What you have to do:
Line by line, return everything in the listing exactly.

Source records:
(** The new parent of a row: the place of its parent, if that has the same mark. *)
Definition moved_parent (want : bool) (keep : list bool) (item : player_item_snapshot) : Z :=
  let p := Z.to_nat (parent_index item) in
  if (0 <=? parent_index item) && bool_decide (keep !! p = Some want)
  then Z.of_nat (rank want keep p) else -1.

(** The rows marked [want], in order, below each other as they were. *)
Definition restrict (want : bool) (keep : list bool) (items : list player_item_snapshot)
  : list player_item_snapshot :=
  omap (λ '(b, item),
      if decide (b = want) then Some (with_parent (moved_parent want keep item) item) else None)
    (zip keep items).

(** ** Lemmas: restriction *)

(** Each row's parent comes before it. *)
Definition parents_first (items : list player_item_snapshot) : Prop :=
  ∀ j item, items !! j = Some item → parent_index item < Z.of_nat j.

Lemma depths_parents_first items ds : depths_of [] items = Some ds → parents_first items.
Proof.
  revert ds. induction items as [|item items IH] using rev_ind; intros ds H j x E; [done|].
  apply depths_of_snoc in H as (ds0 & n & H & R & ->).
  apply lookup_snoc_Some in E as [[L E]|[-> <-]]; [by eapply IH|].
  apply depths_of_length in H. simpl in H.
  apply row_depth_spec in R as [[-> _]|(p & d & -> & P & _)]; [lia|].
  apply lookup_lt_Some in P. lia.
Qed.

Lemma parents_first_snoc items item :
  parents_first (items ++ [item]) →
  parents_first items ∧ parent_index item < Z.of_nat (length items).
Proof.
  intros H. split.
  - intros j x E. apply (H j). by apply lookup_app_l_Some.
  - apply (H (length items)). by apply list_lookup_middle.
Qed.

Response:
(** The new parent of a row: the place of its parent, if that has the same mark. *)
Definition moved_parent (want : bool) (keep : list bool) (item : player_item_snapshot) : Z :=
  let p := Z.to_nat (parent_index item) in
  if (0 <=? parent_index item) && bool_decide (keep !! p = Some want)
  then Z.of_nat (rank want keep p) else -1.

(** The rows marked [want], in order, below each other as they were. *)
Definition restrict (want : bool) (keep : list bool) (items : list player_item_snapshot)
  : list player_item_snapshot :=
  omap (λ '(b, item),
      if decide (b = want) then Some (with_parent (moved_parent want keep item) item) else None)
    (zip keep items).

(** ** Lemmas: restriction *)

(** Each row's parent comes before it. *)
Definition parents_first (items : list player_item_snapshot) : Prop :=
  ∀ j item, items !! j = Some item → parent_index item < Z.of_nat j.

Lemma depths_parents_first items ds : depths_of [] items = Some ds → parents_first items.
Proof.
  revert ds. induction items as [|item items IH] using rev_ind; intros ds H j x E; [done|].
  apply depths_of_snoc in H as (ds0 & n & H & R & ->).
  apply lookup_snoc_Some in E as [[L E]|[-> <-]]; [by eapply IH|].
  apply depths_of_length in H. simpl in H.
  apply row_depth_spec in R as [[-> _]|(p & d & -> & P & _)]; [lia|].
  apply lookup_lt_Some in P. lia.
Qed.

Lemma parents_first_snoc items item :
  parents_first (items ++ [item]) →
  parents_first items ∧ parent_index item < Z.of_nat (length items).
Proof.
  intros H. split.
  - intros j x E. apply (H j). by apply lookup_app_l_Some.
  - apply (H (length items)). by apply list_lookup_middle.
Qed.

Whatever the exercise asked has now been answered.